Mistry, who blames attempts to expose wrongdoings on the governance and ethics front for his removal, said Tatas are at an "inflection point" and there is a need to institutionalise processes to future-proof the business and feared that it would go down a "slippery slope" if action is not taken.
"Today, if you have a situation where the Trusts will go into the wrong hands and wrong governance happens, what will happen to the companies? If wrong decisions, both from a governance perspective and ethics, happen, this is a slippery slope that we will go down," he said.
Ahead of the crucial extra-ordinary meetings of shareholders that began today, Mistry after attending a board meeting of Tata Sons last evening had announced that he was "removing himself from the EGMs" to end to the uncertainty plaguing the group companies since his sacking on October 24.
While Indian Hotels EGM took place today, some other key companies like Tata Motors, Tata Steel, Tata Power and Tata Chemicals will hold their shareholder meets through next Monday on the proposal for removing Mistry as director. Non- promoter shareholders own more than 55 percent on average in these listed firms.
The EGMs have also been called to remove Wadia group chairman Nusli Wadia from three of the Tata Group companies as independent director -- Tata Motors (for 37 years), Tata Steel (35 years), and Tata Chemicals (15 years).
Replying to investors' ire on value erosion due to his actions, Mistry said "convenience" of outcomes cannot drive actions always and there is a need to stand up to what is right.
"At the end of the day, everybody has to take the right decisions for the right reasons. I think when you take decisions, you should take them not on the basis of what you believe is a convenient outcome, but what you believe is the right outcome," he said, adding, "If we all wanted to sweep things under the carpet, we would not take any decisions."
Mistry said it was his actions on the governance and ethical front which made the Tatas nervous and might have led to his sudden dismissal and added that even before his dismissal at the October 24 meeting, the Tata Sons board discussed his proposal on streamlining governance.
"We had multiple discussions on governance and on the day that I was removed, there was actually a tabled draft note for understanding what is corporate governance in terms of roles of Tata Trusts, Tata Sons board and the operating company boards," he said.
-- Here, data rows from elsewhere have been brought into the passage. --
(* ===== verification/JsonFacts.v ===== *)
(** * Facts about the JSON decoder

    Locality (what the parser reads is what it consumes, so the raw text of an
    element parses on its own to the same tree), fuel adequacy, monotonicity in
    the nesting allowance. *)
From S2P Require Import Prelude Utf8 GoBytes Json.

(** ** White space *)
Definition all_ws (w : bytes) : Prop := Forall (λ c, is_ws c = true) w.
Definition head_visible (s : bytes) : Prop := ∃ c t, s = c :: t ∧ is_ws c = false.

Lemma skip_ws_app w s : all_ws w → skip_ws (w ++ s) = skip_ws s.
Proof. induction 1 as [|c w Hc Hw IH]; [done|]. simpl. by rewrite Hc. Qed.

Lemma skip_ws_split s : ∃ w, all_ws w ∧ s = w ++ skip_ws s.
Proof.
  induction s as [|c s (w&Hw&E)]; [exists []; split; [constructor|done]|]. simpl.
  destruct (is_ws c) eqn:Ec.
  - exists (c :: w). split; [by constructor|]. simpl. by rewrite <-E.
  - exists []. split; [constructor|done].
Qed.

Lemma skip_ws_visible s : head_visible s → skip_ws s = s.
Proof. intros (c&t&->&Hc). simpl. by rewrite Hc. Qed.

Lemma skip_ws_cons_visible s c t : skip_ws s = c :: t → is_ws c = false.
Proof.
  induction s as [|b s IH]; simpl; [done|]. destruct (is_ws b) eqn:Eb; [done|].
  intros [= -> ->]. done.
Qed.

Lemma skip_ws_idem s : skip_ws (skip_ws s) = skip_ws s.
Proof.
  destruct (skip_ws s) as [|c t] eqn:E; [done|]. apply skip_ws_visible.
  exists c, t. split; [done|]. by eapply skip_ws_cons_visible.
Qed.

Lemma skip_ws_length s : (length (skip_ws s) <= length s)%nat.
Proof. destruct (skip_ws_split s) as (w&_&E). rewrite E at 2. rewrite length_app. lia. Qed.

Lemma skip_ws_decomp s c t :
  skip_ws s = c :: t → ∃ w, all_ws w ∧ s = w ++ c :: t ∧ is_ws c = false.
Proof.
  intros E. destruct (skip_ws_split s) as (w&Hw&E'). exists w. rewrite E in E'.
  split_and!; [done..|]. by eapply skip_ws_cons_visible.
Qed.

Lemma skip_ws_app_cons w c t : all_ws w → is_ws c = false → skip_ws (w ++ c :: t) = c :: t.
Proof. intros Hw Hc. rewrite skip_ws_app by done. simpl. by rewrite Hc. Qed.

(** ** Strings *)
Definition prep (out : bytes) (o : option (bytes * bytes)) : option (bytes * bytes) :=
  '(v, rest) ← o; Some (out ++ v, rest).

Lemma parse_string_drop k s : parse_string k s = parse_string 0 (drop k s).
Proof.
  revert k. induction s as [|c s IH]; intros k; [by destruct k|].
  destruct k as [|k]; [done|]. simpl drop. cbn [parse_string]. apply IH.
Qed.

Lemma parse_string_lex c s out k :
  c ≠ 34 → lex_char (c :: s) = Some (out, k) →
  parse_string 0 (c :: s) = prep out (parse_string 0 (drop k s)).
Proof.
  intros Hc E. cbn [parse_string]. destruct (Z.eqb_spec c 34); [done|].
  rewrite E. simpl. by rewrite parse_string_drop.
Qed.

Lemma getu4_local u t t' : getu4 (u ++ 34 :: t) = getu4 (u ++ 34 :: t').
Proof.
  assert (hex_val 34 = None) as H34 by done.
  destruct u as [|c0 [|c1 [|h1 [|h2 [|h3 [|h4 u]]]]]]; cbn [app getu4]; [..|done].
  all: unfold getu4; repeat (case_match; try done);
    repeat match goal with |- context [hex_val ?h ≫= _] => destruct (hex_val h); [|done]; cbn end;
    try done; simplify_eq; cbn in *; try lia.
  all: try (match goal with H : (_ && _) = true |- _ => apply andb_true_iff in H as [??] end; lia).
Qed.

Lemma DecodeRune_local c u t t' : DecodeRune (c :: u ++ 34 :: t) = DecodeRune (c :: u ++ 34 :: t').
Proof.
  destruct u as [|u1 [|u2 [|u3 u]]]; unfold DecodeRune; cbn [app];
    repeat (case_match; try done); simplify_eq; unfold cont in *; lia.
Qed.
Lemma emit_elems_ok i ts : emit_elems (S i) (Ok <$> ts)
  = Ok (match ts with [] => [] | _ => 44 :: Join ts [44] end).
Proof.
  revert i. induction ts as [|t ts IH]; intros i; [done|]. cbn [fmap list_fmap emit_elems].
  rewrite IH. cbn [mbind result_bind]. f_equal. rewrite Join_cons. by destruct ts.
Qed.

Lemma emit_elems_ok0 ts : emit_elems 0 (Ok <$> ts) = Ok (Join ts [44]).
Proof.
  destruct ts as [|t ts]; [done|]. cbn [fmap list_fmap emit_elems]. rewrite emit_elems_ok.
  cbn [mbind result_bind]. rewrite Join_cons. by destruct ts.
Qed.

Definition member_text (p : bytes * bytes) : bytes := WriteString p.1 ++ 58 :: p.2.

Lemma emit_members_ok i x l :
  Forall (λ p, map_get p.1 x = Some (Ok p.2)) l →
  emit_members (S i) x (l.*1) = Ok (match l with [] => [] | _ => 44 :: Join (map member_text l) [44] end).
Proof.
  intros Hl. revert i. induction Hl as [|[k t] l Hk Hl IH]; intros i; [done|].
  cbn [fmap list_fmap emit_members fst]. cbn in Hk. rewrite Hk. cbn [mbind result_bind]. rewrite IH.
  cbn [mbind result_bind map]. rewrite Join_cons. change (member_text (k, t)) with (WriteString k ++ 58 :: t).
  f_equal. destruct l; cbn [map]; norm_app; by rewrite ?app_nil_r.
Qed.
(* ===== verification/Request.v ===== *)
(** * [internal/openai/request.go]

    Extraction of the messages array from a chat request and of
    choices[0].message from a completion response. *)
From S2P Require Import Prelude Utf8 GoBytes Json JsonFacts JsonRender Canon.

#[global] Arguments parse : simpl never.
#[global] Arguments Decode : simpl never.
#[global] Arguments parse_string : simpl never.

(** A decoder into a Go struct field: [None] is a saved type error, which makes
    the whole [json.Unmarshal] fail. *)
Definition decoder (A : Type) : Type := json → A → option A.

(** A slice keeps the elements beyond its length that its backing array still
    holds: decoding an array again reuses them. *)
Record slice (A : Type) : Type := { s_elems : list A; s_stale : list A }.
Arguments s_elems {A}.
Arguments s_stale {A}.
Arguments Build_slice {A}.
Definition nil_slice {A} : slice A := {| s_elems := []; s_stale := [] |}.

Fixpoint decode_into {A} (dec : decoder A) (zero : A) (es : list (bytes * json)) (olds : list A) :
    option (list A) :=
  match es with
  | [] => Some []
  | (_, e) :: es' =>
    x ← dec e (match olds with o :: _ => o | [] => zero end);
    xs ← decode_into dec zero es' (tail olds);
    Some (x :: xs)
  end.

Definition dec_slice {A} (dec : decoder A) (zero : A) : decoder (slice A) := λ j old,
  match j with
  | JNull => Some nil_slice
  | JArr [] => Some nil_slice
  | JArr es =>
    let olds := s_elems old ++ s_stale old in
    xs ← decode_into dec zero es olds;
    Some {| s_elems := xs; s_stale := drop (length es) olds |}
  | _ => None
  end.

(** The members of an object, each decoded into the field its key names. *)
Fixpoint dec_members {A} (field : bytes → bytes → decoder A) (ms : list (bytes * (bytes * json))) (x : A) :
    option A :=
  match ms with
  | [] => Some x
  | (k, (raw, e)) :: ms' => x' ← field k raw e x; dec_members field ms' x'
  end.

Definition dec_struct {A} (field : bytes → bytes → decoder A) : decoder A := λ j x,
  match j with
  | JNull => Some x
  | JObj ms => dec_members field ms x
  | _ => None
  end.

(** ** ParseChatRequest *)

(** [Some msgs] is (msgs, true), [None] is (nil, false). *)
Definition ParseChatRequest (body : bytes) : option (list bytes) :=
  match unmarshal_raw_map body with
  | None => None
  | Some top =>
    match map_get (str "messages") top with
    | None => None
    | Some raw =>
      match unmarshal_raw_slice raw with
      | None => None
      | Some arr => Some arr
      end
    end
  end.

(** ** ParseCompletionResponse *)

(** One element of CompletionResponse.Choices: its raw message, empty when
    absent. *)
Record completion_choice : Type := { Message : bytes }.
Record CompletionResponse : Type := { Choices : slice completion_choice }.

Definition dec_completion_choice : decoder completion_choice :=
  dec_struct (λ k raw _ x, if field_is (str "message") k then Some {| Message := raw |} else Some x).

Definition dec_CompletionResponse : decoder CompletionResponse :=
  dec_struct (λ k _ e x,
    if field_is (str "choices") k
    then cs ← dec_slice dec_completion_choice {| Message := [] |} e (Choices x); Some {| Choices := cs |}
    else Some x).

Inductive request_error : Type := req_decode | req_no_message.

Definition ParseCompletionResponse (body : bytes) : result request_error bytes :=
  match j ← parse body; dec_CompletionResponse j {| Choices := nil_slice |} with
  | None => Err req_decode
  | Some resp =>
    match s_elems (Choices resp) with
    | [] => Err req_no_message
    | c :: _ => match Message c with [] => Err req_no_message | m => Ok m end
    end
  end.

(** ** Facts *)

Lemma unmarshal_raw_map_ok raw m : unmarshal_raw_map raw = Some m →
  Forall (λ p, is_Some (parse p.2)) m.
Proof.
  unfold unmarshal_raw_map. destruct (parse raw) as [j|] eqn:E; cbn; [|done].
  apply parse_children in E. destruct j; try done; intros [= <-]; [constructor|].
  apply map_of_ok, Forall_forall. intros p ([k [r e]]&<-&Hin)%list_elem_of_In%in_map_iff.
  apply list_elem_of_In in Hin. cbn in E. rewrite Forall_forall in E. specialize (E _ Hin).
  cbn in *. eauto.
Qed.

Lemma unmarshal_raw_slice_ok raw l : unmarshal_raw_slice raw = Some l →
  Forall (λ m, is_Some (parse m)) l.
Proof.
  unfold unmarshal_raw_slice. destruct (parse raw) as [j|] eqn:E; cbn; [|done].
  apply parse_children in E. destruct j; try done; intros [= <-]; [constructor|].
  apply Forall_fmap. eapply Forall_impl; [done|]. intros [r e] He. cbn in *. eauto.
Qed.

Lemma map_get_In {A} k (x : A) m : map_get k m = Some x → (k, x) ∈ m.
Proof.
  induction m as [|[k' x'] m IH]; cbn; [done|]. case_decide; subst.
  - intros [= ->]. set_solver.
  - set_solver.
Qed.

Lemma ParseChatRequest_ok body msgs : ParseChatRequest body = Some msgs →
  Forall (λ m, is_Some (parse m)) msgs.
Proof.
  unfold ParseChatRequest. destruct (unmarshal_raw_map body) as [top|]; [|done].
  destruct (map_get _ top) as [raw|]; [|done].
  destruct (unmarshal_raw_slice raw) as [arr|] eqn:E; [|done]. intros [= <-].
  by eapply unmarshal_raw_slice_ok.
Qed.

Lemma parse_Canonicalize m : is_Some (parse m) → is_ok (Canonicalize m) = true.
Proof. intros [j Hj]. by destruct (Canonicalize_ok _ _ (parse_Decode _ _ Hj)) as (->&_). Qed.

Lemma ParseChatRequest_canonical body msgs : ParseChatRequest body = Some msgs →
  Forall (λ m, is_ok (Canonicalize m) = true) msgs.
Proof.
  intros Hm%ParseChatRequest_ok. eapply Forall_impl; [exact Hm|]. apply parse_Canonicalize.
Qed.

(** ** Invariants of typed decoding *)

(** A tree that some text parses to. *)
Definition parsed (j : json) : Prop := ∃ raw, parse raw = Some j.

Lemma parsed_str s : parsed (JStr s) → valid_utf8 s.
Proof. intros [raw E]. apply parse_Decode, Decode_wf in E as [Hwf _]. by inversion Hwf. Qed.

Lemma parsed_arr es : parsed (JArr es) → Forall (λ e, parsed e.2) es.
Proof.
  intros [raw E]. apply parse_children in E. eapply Forall_impl; [exact E|]. intros e He. by exists e.1.
Qed.

Lemma parsed_obj ms : parsed (JObj ms) → Forall (λ m, parsed m.2.2) ms.
Proof.
  intros [raw E]. apply parse_children in E. eapply Forall_impl; [exact E|]. intros m Hm. by exists m.2.1.
Qed.

(** Decoding a parsed tree into a target with [P] leaves a target with [P]. *)
Definition preserves {A} (P : A → Prop) (dec : decoder A) : Prop :=
  ∀ j x x', parsed j → P x → dec j x = Some x' → P x'.

Section preserves.
Context {A : Type} (P : A → Prop).

(** The field decoder is given the member's raw text and its tree. *)
Lemma dec_struct_raw (field : bytes → bytes → decoder A) :
  (∀ k raw j x x', parse raw = Some j → P x → field k raw j x = Some x' → P x') →
  preserves P (dec_struct field).
Proof.
  intros Hf [| | | | |ms] x x' [raw0 Hj] Hx; cbn; try done; [by intros [= <-]|].
  apply parse_children in Hj. revert x Hx.
  induction Hj as [|[k [raw e]] ms He Hms IH]; intros x Hx; cbn.
  - by intros [= <-].
  - destruct (field k raw e x) as [x1|] eqn:E; [|done]. cbn. apply IH. by eapply Hf.
Qed.

Lemma dec_struct_preserves (field : bytes → bytes → decoder A) :
  (∀ k raw, preserves P (field k raw)) → preserves P (dec_struct field).
Proof. intros Hf. apply dec_struct_raw. intros k raw j x x' Hj. apply (Hf k raw). by exists raw. Qed.

Lemma decode_into_preserves (dec : decoder A) zero es olds ys : preserves P dec → P zero →
  Forall (λ e, parsed e.2) es → Forall P olds → decode_into dec zero es olds = Some ys → Forall P ys.
Proof.
  intros Hd Hz Hes. revert olds ys. induction Hes as [|[raw e] es He Hes IH]; intros olds ys Ho; cbn.
  - intros [= <-]. constructor.
  - destruct (dec e _) as [y|] eqn:E; [|done]. cbn.
    destruct (decode_into dec zero es (tail olds)) as [ys1|] eqn:E1; [|done]. intros [= <-].
    constructor; [|eapply IH, E1; by destruct Ho]. eapply Hd; [done| |done]. by destruct Ho.
Qed.

Definition slice_all (s : slice A) : Prop := Forall P (s_elems s ++ s_stale s).

Lemma dec_slice_preserves (dec : decoder A) zero : preserves P dec → P zero →
  preserves slice_all (dec_slice dec zero).
Proof.
  intros Hd Hz [| | | |es|] x x' Hj Hx; try done; cbn [dec_slice]; [by intros [= <-]; constructor|].
  destruct es as [|e es]; [by intros [= <-]; constructor|].
  destruct (decode_into _ _ _ _) as [ys|] eqn:E; [|done]. intros [= <-]. unfold slice_all. cbn [s_elems s_stale].
  apply Forall_app. split; [|by apply Forall_drop].
  eapply decode_into_preserves; [exact Hd|exact Hz|by apply parsed_arr|exact Hx|exact E].
Qed.
End preserves.

(** A choice's message is absent or a complete JSON text. *)
Definition choice_raw_ok (c : completion_choice) : Prop := Message c = [] ∨ is_Some (parse (Message c)).

Lemma dec_completion_choice_preserves : preserves choice_raw_ok dec_completion_choice.
Proof.
  apply dec_struct_raw. intros k raw j x x' Hj Hx. destruct (field_is _ k); intros [= <-]; [|done].
  right. by exists j.
Qed.

(** ** Properties *)

(** Every message of an accepted request has a canonical form: the raw
    texts [ParseChatRequest] returns are complete JSON values within the nesting
    limit, so canonicalization cannot fail on them. *)
Lemma ParseChatRequest_canonicalizes body msgs i m :
  ParseChatRequest body = Some msgs → msgs !! i = Some m →
  ∃ c, Canonicalize m = Ok c ∧ Canonicalize c = Ok c.
Proof.
  intros Hm%ParseChatRequest_canonical Hi. eapply Forall_lookup_1 in Hm; [|exact Hi].
  destruct (Canonicalize m) as [c|] eqn:E; [|done]. exists c. split; [done|].
  by eapply canonical_idempotent.
Qed.

(** The message of a complete response that [ParseCompletionResponse]
    returns is a complete JSON value. *)
Lemma ParseCompletionResponse_json body m : ParseCompletionResponse body = Ok m → is_Some (parse m).
Proof.
  unfold ParseCompletionResponse. destruct (parse body) as [j|] eqn:Ej; cbn; [|done].
  destruct (dec_CompletionResponse j _) as [resp|] eqn:E; [|done].
  assert (slice_all choice_raw_ok (Choices resp)) as [Hc _]%Forall_app.
  { revert E. apply (dec_struct_preserves (λ r, slice_all choice_raw_ok (Choices r))); [|by exists body|constructor].
    intros k raw e x x' He Hx. destruct (field_is _ k); [|by intros [= <-]].
    destruct (dec_slice _ _ e _) as [cs|] eqn:Ec; cbn; [|done]. intros [= <-]. cbn.
    eapply (dec_slice_preserves choice_raw_ok dec_completion_choice {| Message := [] |});
      [apply dec_completion_choice_preserves|by left|exact He|exact Hx|done]. }
  destruct Hc as [|c l [Hc|Hc] _]; [done|by rewrite Hc|]. destruct (Message c); [done|]. intros [= <-]. done.
Qed.

Lemma ParseCompletionResponse_json_witness : is_Some (parse (js "{'content':'x'}")).
Proof.
  apply (ParseCompletionResponse_json (js "{'choices':[{'message':{'content':'x'} }]}")).
  vm_compute. reflexivity.
Defined.

(** ** Worked instances *)
Example parse_chat_ex :
  ParseChatRequest (js "{'model':'m','messages':[ {'role':'user'} , 1 ],'x':0}")
  = Some [js "{'role':'user'}"; str "1"].
Proof. vm_compute. reflexivity. Qed.
Example parse_chat_null : ParseChatRequest (js "{'messages':null}") = Some []
  ∧ ParseChatRequest (js "null") = None ∧ ParseChatRequest (js "{'Messages':[]}") = None.
Proof. vm_compute. done. Qed.
Example parse_completion_ex :
  ParseCompletionResponse (js "{'CHOICES':[{'message': {'content':'x'} },{'message':1}]}")
  = Ok (js "{'content':'x'}").
Proof. vm_compute. reflexivity. Qed.
Example parse_completion_dup :
  ParseCompletionResponse (js "{'choices':[{'message':1}],'choices':[{'a':2}]}") = Ok (str "1").
Proof. vm_compute. reflexivity. Qed.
Mistry said actions and discussions on shortcomings on
both the counts had been initiated much before he was dismissed, and specifically pointed out to the Air Asia India and billionaire C Sivasankaran episodes as cases, which he said unnerved the old guard at Bombay House.
Mistry reiterated that discussions at Tata Sons about making Sivasankaran pay his share of the DoCoMo put option leaked out and wondered how the billionaire investor close to Ratan Tata sent a notice to the group within days.
"Within two or four days of us discussing at the board meeting, rather than us recovering the money, he (Siva) puts a claim on us. That is absolute nonsense, very frankly," he said.
Mistry wondered how the group entered the aviation business in two ventures when everybody else was making losses, but said he went by his predecessor Ratan Tata's judgement as he did not have any experience in the sector.
On Air Asia India, he asked why more funds were committed to the venture at the November board meet of Tata Sons without taking necessary action on a forensic audit which established a Rs 22 crore fraud in the carrier.
When asked for timelines on discovering of what he terms as "malafide" practices, Mistry hinted he came to know about much of it after taking over the reins.
It can be noted that he had been on board of Tata Sons since 2006 before taking over chairmanship in December 2012.
He justified it saying being the only "non-Tata group" person on the board, he was not in the know of various aspects.
"During my watch as the chairman, my aim was that no malafides can happen under me. If anything malafide was happening, I would put in a due process to make sure that it would not happen," he said.